YOUR GOAL:
Whenever a line below includes the word "resolve", copy that line.

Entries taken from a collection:
____
(* ===== verification/SimpleAmqpTransport.v ===== *)
(** The SimpleAmqpClient backend ([class SimpleAmqpTransport],
    [src/transport/SimpleAmqpTransport.cpp]).

    SimpleAmqpClient, Boost.Asio and the clock are not part of the program: the
    class [SimpleAmqpClient] names the calls the backend makes into them, as
    operations on an abstract world that may return, throw or (for a call that can
    block or corrupt) leave behaviour undefined.  Nothing is assumed about what
    they do.  Logging is not modelled. *)

From S2P Require Import Prelude ITransport Reconnect Consumer.
#[local] Open Scope Z_scope.

(** [AmqpClient::Table]: field names and values. *)
Inductive TableValue : Type := table_string (s : string) | table_int32 (z : Z).
Definition Table : Type := list (string * TableValue).

(** The third-party calls. *)
Class SimpleAmqpClient (W : Type) : Type := {
  Channel : Type;
  Envelope : Type;
  Address : Type;
  Message_Body : Envelope → string;
  Redelivered : Envelope → bool;
  DeliveryTag : Envelope → Z;
  (** [steady_clock::now()] in milliseconds; it does not throw. *)
  steady_now : W → Z * W;
  make_address : string → option Address;
  (** [resolver.resolve(host, port, ec)]: the error text, if any, and the results. *)
  resolve : string → string → M W (option string * list Address);
  (** [async_connect] driven by [run_for]: [None] when it did not complete in time,
      otherwise the error text and value, if any. *)
  connect_within : Address → Z → Z → M W (option (option (string * Z)));
  Channel_Create : string → Z → string → string → string → M W Channel;
  Channel_release : Channel → M W unit;
  DeclareExchange : Channel → string → bool → bool → bool → M W unit;
  DeclareQueue : Channel → string → bool → bool → bool → bool → Table → M W unit;
  DeclareQueueWithCounts : Channel → string → bool → bool → bool → bool → Table → M W Z;
  BindQueue : Channel → string → string → string → M W unit;
  PurgeQueue : Channel → string → M W unit;
  BasicPublish : Channel → string → string → string → bool → M W unit;
  BasicConsume : Channel → string → string → bool → bool → bool → Z → M W string;
  BasicConsumeMessage : Channel → string → Z → M W (option Envelope);
  BasicCancel : Channel → string → M W unit;
  BasicAck : Channel → Envelope → M W unit;
  BasicReject : Channel → Envelope → bool → M W unit;
}.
____
ANSWER SECTION:
  (** [resolver.resolve(host, port, ec)]: the error text, if any, and the results. *)
  resolve : string → string → M W (option string * list Address);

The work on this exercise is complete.